2025 University of Texas MD Anderson Cancer Center Department of Cardiology Grand Rounds: "Vascular sequelae of radiotherapy: The head and neck cancer use-case".
Invited presentation by the UT MDACC Department of Cardiology for Dr. Fuller, delivered live/hybrid at the Cardiology Conferenc eroom, 11th Floor Pickens Tower, 1400 Pressler Blvd, Houston, TX 77030 on 2025-03-25T1200.
Presentation Summary
This talk presents a comprehensive overview of radiation-induced vascular injury in head and neck cancer (HNC) patients, framing the issue as a growing cardio-oncologic concern and an opportunity for prospective intervention trials.
Key Themes & Structure:
1. Clinical Context: Radiotherapy in HNC
Advances in IMRT and proton therapy have improved parotid and normal tissue sparing.
However, radiation-associated vasculopathy—especially carotid artery stenosis (CAS) and cerebrovascular events (CVEs)—is an underappreciated late toxicity.
Imaging data show progressive tissue and vascular damage years after radiotherapy, even with modern techniques.

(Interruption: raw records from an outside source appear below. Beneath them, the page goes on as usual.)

(** ** Numbers *)
Inductive IntErrorKind := EmptyInteger | InvalidDigit | PosOverflow.
Definition show_parse_int_error (e : IntErrorKind) : string :=
  match e with
  | EmptyInteger => "cannot parse integer from empty string"
  | InvalidDigit => "invalid digit found in string"
  | PosOverflow => "number too large to fit in target type"
  end.

Definition to_digit (radix : Z) (b : byte) : option Z :=
  let d := if between 48 57 b then byte_val b - 48
           else if between 97 122 b then byte_val b - 87
           else if between 65 90 b then byte_val b - 55 else radix in
  if d <? radix then Some d else None.

Fixpoint parse_digits (w radix acc : Z) (l : list byte) : Result IntErrorKind Z :=
  match l with
  | [] => Ok acc
  | b :: l =>
      d ← ok_or (to_digit radix b) InvalidDigit;
      m ← ok_or (checked_u w (acc * radix)) PosOverflow;
      r ← ok_or (checked_u w (m + d)) PosOverflow;
      parse_digits w radix r l
  end.

(** [from_str_radix] of an unsigned type; [str::parse] is radix ten. *)
Definition from_str_radix (w radix : Z) (l : list byte) : Result IntErrorKind Z :=
  match l with
  | [] => Err EmptyInteger
  | b :: l' =>
      if byte_val b =? 43
      then match l' with [] => Err InvalidDigit | _ => parse_digits w radix 0 l' end
      else parse_digits w radix 0 l
  end.
Definition parse_u32 (l : list byte) : Result IntErrorKind Z := from_str_radix 32 10 l.
Definition parse_u64 (s : string) : Result IntErrorKind Z := from_str_radix 64 10 (str_bytes s).
(** What an update does to the status of the row it changes. *)
Definition transition (u : RuleUpdate) (row row' : RowRaw) : Prop :=
  match u with
  | UMarkChecked _ _ _ | ULastError _ _ | UHealthTick _ _ => col_status row' = col_status row
  | UConditionMet _ => col_status row' = as_str ConditionMet
  | UConditionMetIfActive _ =>
      col_status row = as_str Active ∧ col_status row' = as_str ConditionMet
  | UExecutingIfConditionMet _ _ =>
      col_status row = as_str ConditionMet ∧ col_status row' = as_str Executing
  | UFailedIfNotTerminal _ _ | UExpiredIfNotTerminal _ =>
      status_in [Active; ConditionMet] row = true ∧
      status_in [Active; ConditionMet] row' = false
  | _ => status_in [Active; ConditionMet] row' = false
  end.

Lemma loads_with_state row rule status used checked tick error nonce completed revoked now :
  is_Some (parse_status status) ∨ status = col_status row → loads row rule →
  loads (with_state row status used checked tick error nonce completed revoked now) rule.
Proof.
  intros Hst (s & Hs & <-). assert (∃ st, status = as_str st) as [st ->].
  { destruct Hst as [[st Hst%parse_status_Some]| ->]; [by exists st|]. exists (st_status s).
    by apply row_to_stored_Ok in Hs as (_ & _ & ? & _). }
  eexists. split; [by apply row_to_stored_with_state|done].
Qed.
(** ** Translation of the off-chain data *)
Definition onchain_comparison (c : WatchRules.Comparison) : ConditionVerifier.Comparison :=
  match c with
  | WatchRules.Lt => ConditionVerifier.Lt | WatchRules.Lte => ConditionVerifier.Lte
  | WatchRules.Gt => ConditionVerifier.Gt | WatchRules.Gte => ConditionVerifier.Gte
  end.
Definition onchain_bound_mode (m : WatchRules.BoundMode) : ConditionVerifier.BoundMode :=
  match m with
  | WatchRules.AdverseLowerForGt => ConditionVerifier.AdverseLowerForGt
  | WatchRules.AdverseUpperForLt => ConditionVerifier.AdverseUpperForLt
  | WatchRules.Midpoint => ConditionVerifier.Midpoint
  end.
Definition onchain_rate_kind (k : WatchRules.RateKind) : ConditionVerifier.RateKind :=
  match k with
  | WatchRules.Apr => ConditionVerifier.Apr | WatchRules.Apy => ConditionVerifier.Apy
  end.
Definition onchain_logic (l : WatchRules.ConditionLogic) : ConditionVerifier.ConditionLogic :=
  match l with
  | WatchRules.All => ConditionVerifier.All | WatchRules.Any => ConditionVerifier.Any
  end.

Definition onchain_pyth_snapshot (s : PythSnapshotValue) : PythPriceSnapshot :=
  MkPythSnap (pv_feed_id s) (pv_price_mantissa s) (pv_price_exponent s) (pv_conf s)
    (pv_publish_time s) ConditionVerifier.Full.
Definition onchain_reserve (s : SolendSnapshotValue) : SolendReserveSnapshot :=
  MkReserve (sv_available_amount s) (sv_borrowed_amount_wads s) (sv_min_borrow_rate_pct s)
    (sv_optimal_borrow_rate_pct s) (sv_max_borrow_rate_pct s)
    (sv_super_max_borrow_rate_pct s) (sv_optimal_utilization_rate_pct s)
    (sv_max_utilization_rate_pct s) (sv_protocol_take_rate_pct s) (sv_last_update_slot s)
    (sv_stale_flag s).

(** The on-chain proof entry of a condition, from the snapshots of a batch. *)
Definition proof_condition (batch : Stage2SnapshotBatch) (c : Condition) :
    option ProofCondition :=
  match c with
  | PythPrice f _ cmp m e a b v d =>
      match b_pyth batch !! f with
      | Some (Ok s) =>
          Some (ProofPyth (MkPythCond f (onchain_comparison cmp) m e a b
            ConditionVerifier.Full (onchain_bound_mode d)) (onchain_pyth_snapshot s))
      | _ => None
      end
  | SolendReserveSupplyRate r _ _ cmp t k f m _ =>
      match b_solend batch !! r with
      | Some (Ok s) =>
          Some (ProofSolend (MkSolendCond (onchain_comparison cmp) t (onchain_rate_kind k) f m)
            (onchain_reserve s))
      | _ => None
      end
  end.

(** The identity the evaluator checks and the on-chain Solend check does not:
    the snapshot stored under a reserve is that reserve's. *)
Definition batch_keyed (batch : Stage2SnapshotBatch) : Prop :=
  ∀ r s, b_solend batch !! r = Some (Ok s) → sv_reserve_pubkey s = r.

(** ** Same result, same class of error *)

(** The verifier errors that a later slot or a fresher oracle can cure. *)
Definition retryable (v : VerifierError) : bool :=
  match v with
  | PythPriceTooOld | PythConfidenceTooWide | SolendReserveStale
  | SolendInvalidReserveConfig => true
  | _ => false
  end.

Definition same_class (e : Stage2WatcherError) (v : VerifierError) : Prop :=
  is_transient e = retryable v ∧ is_terminal e = negb (retryable v).

Definition agree {A} (r : WRes A) (v : VRes A) : Prop :=
  match r, v with
  | Ok a, Ok b => a = b
  | Err e, Err x => same_class e x
  | _, _ => False
  end.

Section agree.
Context {A B : Type}.

Lemma agree_bind (r : WRes A) (v : VRes A) (f : A → WRes B) (g : A → VRes B) :
  agree r v → (∀ a, agree (f a) (g a)) → agree (r ≫= f) (v ≫= g).
Proof. intros Hrv Hfg. destruct r, v; simpl in *; naive_solver. Qed.

Lemma agree_throw b e x : same_class e x → agree (throw_if b e) (throw_if b x).
Proof. by destruct b. Qed.

Lemma agree_ok_or (o : option A) e x : same_class e x → agree (ok_or o e) (ok_or o x).
Proof. by destruct o. Qed.

Lemma agree_ok (a : A) : agree (Ok a) (Ok a).
Proof. done. Qed.

Lemma agree_err e x : same_class e x → agree (A := A) (Err e) (Err x).
Proof. done. Qed.

Lemma agree_if (b : bool) (r1 r2 : WRes A) (v1 v2 : VRes A) :
  agree r1 v1 → agree r2 v2 → agree (if b then r1 else r2) (if b then v1 else v2).
Proof. by destruct b. Qed.
End agree.

Create HintDb agree.
#[export] Hint Resolve agree_ok : agree.
#[export] Hint Extern 1 (same_class _ _) => by split : agree.

(** Walk both computations in step. *)
Ltac walk :=
  repeat first
    [ progress eauto 2 with agree
    | apply agree_bind; [|intros ?]
    | apply agree_err
    | apply agree_throw
    | apply agree_ok_or
    | apply agree_if
    | match goal with |- agree (match ?x with _ => _ end) _ => destruct x end ].

(** *** Arithmetic *)
Definition conv (st : RuleEvaluator.DivState) : WideMath.DivState :=
  WideMath.MkDiv (RuleEvaluator.quot st) (RuleEvaluator.quot_overflow st)
    (RuleEvaluator.rem st).

Lemma div_step_conv hi lo c i st :
  conv (RuleEvaluator.div_step hi lo c i st) = WideMath.div_step hi lo c i (conv st).
Proof.
  destruct st as [q o r]. unfold RuleEvaluator.div_step, WideMath.div_step, conv. cbv zeta.
  cbn [RuleEvaluator.quot RuleEvaluator.quot_overflow RuleEvaluator.rem
       WideMath.quot WideMath.quot_overflow WideMath.rem]. f_equal.
  by destruct o, (Z.eqb _ 1).
Qed.

Lemma div_loop_conv n hi lo c st :
  conv (RuleEvaluator.div_loop n hi lo c st) = WideMath.div_loop n hi lo c (conv st).
Proof.
  revert st. induction n as [|n IH]; intros st; [done|].
  cbn [RuleEvaluator.div_loop WideMath.div_loop]. by rewrite IH, div_step_conv.
Qed.

Lemma mul_div_agree a b c :
  agree (RuleEvaluator.mul_div_floor_u128 a b c) (WideMath.mul_div_floor_u128 a b c).
Proof.
  unfold RuleEvaluator.mul_div_floor_u128, WideMath.mul_div_floor_u128, wide_mul.
  apply agree_if; [by split|]. destruct (checked_u 128 (a * b)); [done|]. cbv zeta.
  do 3 (destruct (checked_u 128 _); [|by split]; cbn [ok_or mbind result_bind]).
  unfold long_divide. change (WideMath.MkDiv 0 false 0) with (conv (RuleEvaluator.MkDiv 0 false 0)).
  rewrite <- div_loop_conv. generalize (RuleEvaluator.div_loop 256) as loop. intros loop.
  cbn [conv WideMath.quot_overflow]. by destruct (RuleEvaluator.quot_overflow _).
Qed.
#[export] Hint Resolve mul_div_agree : agree.

Lemma mul_wad_agree a b : agree (RuleEvaluator.mul_wad a b) (ConditionVerifier.mul_wad a b).
Proof. apply mul_div_agree. Qed.
Lemma div_wad_agree a b : agree (RuleEvaluator.div_wad a b) (ConditionVerifier.div_wad a b).
Proof. unfold RuleEvaluator.div_wad, ConditionVerifier.div_wad. walk. Qed.
Lemma pct_to_wad_agree p : agree (RuleEvaluator.pct_to_wad p) (ConditionVerifier.pct_to_wad p).
Proof. unfold RuleEvaluator.pct_to_wad, ConditionVerifier.pct_to_wad. walk. Qed.
#[export] Hint Resolve mul_wad_agree div_wad_agree pct_to_wad_agree : agree.

Lemma reserve_config_same s :
  ConditionVerifier.is_reserve_config_valid (onchain_reserve s) =
  RuleEvaluator.is_reserve_config_valid s.
Proof.
  unfold RuleEvaluator.is_reserve_config_valid, ConditionVerifier.is_reserve_config_valid.
  simpl. rewrite (Z.ltb_antisym _ 100). by repeat destruct (_ <=? _).
Qed.

Lemma utilization_agree s :
  agree (RuleEvaluator.utilization_wad s)
    (ConditionVerifier.utilization_wad (onchain_reserve s)).
Proof.
  unfold RuleEvaluator.utilization_wad, ConditionVerifier.utilization_wad, wad_add.
  simpl. walk.
Qed.
#[export] Hint Resolve utilization_agree : agree.

Lemma borrow_rate_agree s :
  agree (RuleEvaluator.current_borrow_rate_wad s)
    (ConditionVerifier.current_borrow_rate_wad (onchain_reserve s)).
Proof.
  unfold RuleEvaluator.current_borrow_rate_wad, ConditionVerifier.current_borrow_rate_wad,
    borrow_rate_region1, borrow_rate_region2, borrow_rate_region3, wad_add, wad_sub,
    pct_to_wad_u64_super_max. simpl. walk.
Qed.
#[export] Hint Resolve borrow_rate_agree : agree.

Lemma supply_apr_agree s : RuleEvaluator.is_reserve_config_valid s = true →
  agree (RuleEvaluator.supply_apr_wad s)
    (ConditionVerifier.supply_apr_wad (onchain_reserve s)).
Proof.
  intros Hv. unfold RuleEvaluator.supply_apr_wad, ConditionVerifier.supply_apr_wad, wad_sub.
  rewrite reserve_config_same, Hv. simpl. walk.
Qed.

Lemma pow10_agree n : agree (RuleEvaluator.pow10_i128 n) (ConditionVerifier.pow10_i128 n).
Proof.
  unfold RuleEvaluator.pow10_i128, ConditionVerifier.pow10_i128.
  generalize 1 as acc. induction (Z.to_nat n); intros acc; simpl; walk.
Qed.
#[export] Hint Resolve pow10_agree : agree.

(** ** One condition *)
Section rules.
Context `{Crates}.

Definition outcome_res (o : CondOutcome) : WRes bool :=
  match o with OTrue => Ok true | OFalse => Ok false | OErr e => Err e end.

Lemma outcome_res_of r : outcome_res (outcome_of r) = r.
Proof. by destruct r as [[]|]. Qed.

(** The clock the program would see at the evaluator's slot and time. *)
Definition clock_of (ctx : Stage2TickContext) : Clock :=
  MkClock (WatcherBase.current_slot ctx) (current_unix_timestamp ctx).

(** What the program runs for one proof entry ([evaluate_proof_condition]
    without the final error mapping). *)
Definition onchain_verdict (clock : Clock) (p : ProofCondition) : VRes bool :=
  match p with
  | ProofPyth c s =>
      evaluate_condition (EvalCPyth c) (EvalSPyth s (MkPythCtx (unix_timestamp clock)))
  | ProofSolend c s =>
      evaluate_condition (EvalCSolend c) (EvalSSolend s (MkSolendCtx (slot clock)))
  end.

Lemma eval_pyth_agree f cmp m e a b v d s ctx :
  agree (eval_pyth f cmp m e a b v d s ctx)
    (verify_pyth_price_condition
       (MkPythCond f (onchain_comparison cmp) m e a b ConditionVerifier.Full
          (onchain_bound_mode d)) (onchain_pyth_snapshot s)
       (MkPythCtx (current_unix_timestamp ctx))).
Proof.
  unfold eval_pyth, verify_pyth_price_condition, adverse_bound, normalise_exponents.
  cbn [pc_feed_id pc_comparison pc_threshold_mantissa pc_threshold_exponent
       pc_max_age_seconds pc_max_confidence_bps pc_verification_level_required pc_bound_mode
       onchain_pyth_snapshot ps_feed_id ps_price_mantissa ps_price_exponent ps_conf
       ps_publish_time ps_verification_level current_unix_time].
  destruct (pv_verification_level s), v.
  assert (bound_direction_ok (onchain_comparison cmp) (onchain_bound_mode d) =
          bound_mode_matches cmp d) as -> by (by destruct cmp, d).
  do 8 (apply agree_bind; [walk|intros ?]). cbv zeta.
  apply agree_bind; [walk|intros ?].
  apply agree_bind; [destruct d; walk|intros bound].
  destruct (checked_i 64 _) as [diff|]; [|by split]. cbn [ok_or mbind result_bind].
  destruct (negb _); [by split|]. cbn [throw_if mbind result_bind].
  apply agree_bind; [destruct (diff ?= 0); walk|]. intros [lhs rhs]. by destruct cmp.
Qed.

Lemma eval_solend_agree r cmp t k f m s ctx : sv_reserve_pubkey s = r →
  agree (eval_solend r cmp t k f m s ctx)
    (verify_solend_supply_apr_condition
       (MkSolendCond (onchain_comparison cmp) t (onchain_rate_kind k) f m)
       (onchain_reserve s) (MkSolendCtx (WatcherBase.current_slot ctx))).
Proof.
  intros Hr. unfold eval_solend, verify_solend_supply_apr_condition.
  rewrite reserve_config_same, (bool_decide_eq_false_2 (_ ≠ r)) by (intros Hne; done).
  cbn [throw_if mbind result_bind sc_comparison sc_threshold_bps sc_rate_kind
       sc_formula_version sc_max_reserve_staleness_slots onchain_reserve
       ConditionVerifier.stale_flag ConditionVerifier.last_update_slot
       ConditionVerifier.current_slot].
  apply agree_bind; [|intros _].
  { destruct (Z.eqb_spec f RuleEvaluator.SUPPORTED_SOLEND_FORMULA_VERSION);
      [rewrite bool_decide_eq_false_2 by (intros Hne; by apply Hne)|
       rewrite bool_decide_eq_true_2 by done]; by simpl. }
  apply agree_bind; [by destruct k|intros _].
  destruct (RuleEvaluator.is_reserve_config_valid s) eqn:Hv; [|by split].
  cbn [negb throw_if mbind result_bind].
  do 2 (apply agree_bind; [walk|intros ?]).
  apply agree_bind; [by apply supply_apr_agree|intros apr].
  apply agree_bind; [walk|intros thr]. by destruct cmp.
Qed.

Lemma one_condition_agree batch c p ctx :
  batch_keyed batch → proof_condition batch c = Some p →
  agree (outcome_res (evaluate_one_condition c batch ctx))
    (onchain_verdict (clock_of ctx) p).
Proof.
  intros Hk Hp.
  destruct c as [f pa cmp m e a b v d|r lm sp cmp t k f m q]; simpl in *.
  - destruct (b_pyth batch !! f) as [[s|]|]; simplify_eq. rewrite outcome_res_of.
    apply eval_pyth_agree.
  - destruct (b_solend batch !! r) as [[s|]|] eqn:E; simplify_eq. rewrite outcome_res_of.
    by apply eval_solend_agree, Hk.
Qed.

(** ** One rule *)
Section fold.
Context (batch : Stage2SnapshotBatch) (ctx : Stage2TickContext).

Notation outcomes l := (map (λ c, evaluate_one_condition c batch ctx) l).

(** The outcome that ends the loop. *)
Definition sealing (logic : WatchRules.ConditionLogic) : CondOutcome :=
  match logic with WatchRules.All => OFalse | WatchRules.Any => OTrue end.
Definition sealed_value (logic : WatchRules.ConditionLogic) : bool :=
  match logic with WatchRules.All => false | WatchRules.Any => true end.
(* ===== verification/PolicyEngine.v ===== *)
(** * The policy engine ([risk-engine], [types/policy.rs])

    An ordered list of rules is evaluated on a transaction proposal and its
    simulation; the first rule whose condition matches gives the verdict.  The
    clock crate [chrono] is a parameter.  The second part shows what is decided. *)
From Stdlib Require Import SpecFloat.
From S2P Require Import Prelude Float64.
#[local] Open Scope string_scope.
#[local] Open Scope Z_scope.

(** ** Transactions ([types/transaction.rs], [types/solana.rs]) *)
Inductive SolanaNetwork := MainnetBeta | Devnet | Testnet | Localnet.
#[export] Instance network_eq_dec : EqDecision SolanaNetwork.
Proof. solve_decision. Defined.

Record TokenTransfer := MkTokenTransfer {
  tt_mint : string;
  tt_amount : Z;
  tt_decimals : option Z;
  tt_source : string;
  tt_destination : string
}.

Record AccountRole := MkAccountRole {
  ar_pubkey : string;
  ar_label : option string;
  ar_is_signer : bool;
  ar_is_writable : bool
}.

Record InstructionSummary := MkSummary {
  ix_program_id : string;
  ix_program_name : option string;
  ix_description : string;
  ix_transfer_lamports : option Z;
  ix_token_transfer : option TokenTransfer;
  ix_is_legacy_token_transfer : bool;
  ix_accounts : list AccountRole
}.

(** Identifiers are 128-bit numbers, instants milliseconds. *)
Record TransactionProposal := MkProposal {
  tp_id : N;
  tp_session_id : N;
  tp_wallet_pubkey : string;
  tp_network : SolanaNetwork;
  tp_description : string;
  tp_transaction_b64 : string;
  tp_instructions_summary : list InstructionSummary;
  tp_created_at : Z
}.

Record AccountDiff := MkDiff {
  ad_pubkey : string;
  ad_lamports_before : option Z;
  ad_lamports_after : option Z;
  ad_data_changed : bool
}.

Record SimulationResult := MkSimulation {
  sr_success : bool;
  sr_error : option string;
  sr_compute_units_used : option Z;
  sr_logs : list string;
  sr_return_data : option string;
  sr_account_diffs : list AccountDiff;
  sr_fee_lamports : option Z
}.

(** ** Policies ([types/policy.rs]) *)
Record ApprovalChainStage := MkStage {
  as_role : string;
  as_description : string;
  as_min_approvals : Z
}.

Inductive PolicyVerdict :=
| Approved (rule_name : string)
| RequiresHumanApproval (reason rule_name : string) (required_approver_role : option string)
    (approval_chain : option (list ApprovalChainStage))
| Rejected (reason rule_name : string)
| SimulationRequired
| SimulationFailed (simulation_error : string).

Definition is_auto_approved (v : PolicyVerdict) : bool :=
  match v with Approved _ => true | _ => false end.
Definition is_blocked (v : PolicyVerdict) : bool :=
  match v with Rejected _ _ | SimulationFailed _ => true | _ => false end.
Definition requires_human (v : PolicyVerdict) : bool :=
  match v with RequiresHumanApproval _ _ _ _ => true | _ => false end.
Definition verdict_label (v : PolicyVerdict) : string :=
  match v with
  | Approved _ => "approved"
  | RequiresHumanApproval _ _ _ _ => "requires_human_approval"
  | Rejected _ _ => "rejected"
  | SimulationRequired => "simulation_required"
  | SimulationFailed _ => "simulation_failed"
  end.
Definition verdict_rule_name (v : PolicyVerdict) : option string :=
  match v with
  | Approved n | RequiresHumanApproval _ n _ _ | Rejected _ n => Some n
  | SimulationRequired | SimulationFailed _ => None
  end.
Definition verdict_reason (v : PolicyVerdict) : option string :=
  match v with
  | RequiresHumanApproval r _ _ _ | Rejected r _ => Some r
  | _ => None
  end.
Record W5hConditionalOrderResultDto := MkOrderDto {
  od_input_text : string;
  od_status : string;
  od_rule_id_hex : string;
  od_canonical_rule_hash_hex : string;
  od_user_wallet : string;
  od_user_usdc_ata : string;
  od_controlled_wallet : string;
  od_controlled_usdc_ata : string;
  od_amount_raw : Z;
  od_threshold_bps : Z;
  od_threshold_pct_label : string;
  od_save_display_apy_bps_at_creation : Z;
  od_native_onchain_apr_bps_at_creation : Z;
  od_created_at_ms : Z;
  od_expires_at_ms : Z;
  od_funding_signature : option string;
  od_execution_signature : option string;
  od_refund_signature : option string;
  od_last_error : option string
}.

Record IntentResponseTemplate := MkTemplate {
  it_status : string;
  it_created_at_ms : Z;
  it_expires_at_ms : Z;
  it_funding_signature : option string;
  it_execution_signature : option string;
  it_refund_signature : option string;
  it_last_error : option string
}.

Definition intent_to_response_template (intent : NewW5hFundingIntent) : IntentResponseTemplate :=
  MkTemplate "funding_required" (ni_created_at_ms intent) (ni_expires_at_ms intent)
    None None None None.

Definition persisted_intent_to_response (intent : W5hFundingIntent) : IntentResponseTemplate :=
  MkTemplate (intent_as_str (fi_status intent)) (ni_created_at_ms (fi_terms intent))
    (ni_expires_at_ms (fi_terms intent)) (fi_funding_signature intent)
    (fi_execution_signature intent) (fi_refund_signature intent) (fi_last_error intent).

(** [intent_repo.insert]: one row, or the error of the UNIQUE constraint. *)
Definition insert_funding_intent (intent : NewW5hFundingIntent) : FProg (SRes unit) :=
  r ← call (IntentCall (FInsert intent));
  mret (match r with
        | Ok n => if n =? 1 then Ok tt
                  else Err (Sqlx "UNIQUE constraint failed: stage2_w5h_funding_intents.intent_id")
        | Err e => Err e
        end).

Section bridge.
Context `{Crates, Pubkeys, Addresses, DebugText}.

2. Emerging Epidemiologic Signal
Retrospective and population-level data (JCO, JAMA Otolaryngology) show an increased long-term risk of stroke and vascular events post-RT.
CAS incidence rises significantly after neck irradiation, with differences observed between nasopharyngeal carcinoma (NPC) and non-NPC patients.
Long-term pravastatin therapy (started pre-RT) reduces or abolishes vascular injury, suggesting a prophylactic role for statins in radiation vasculopathy.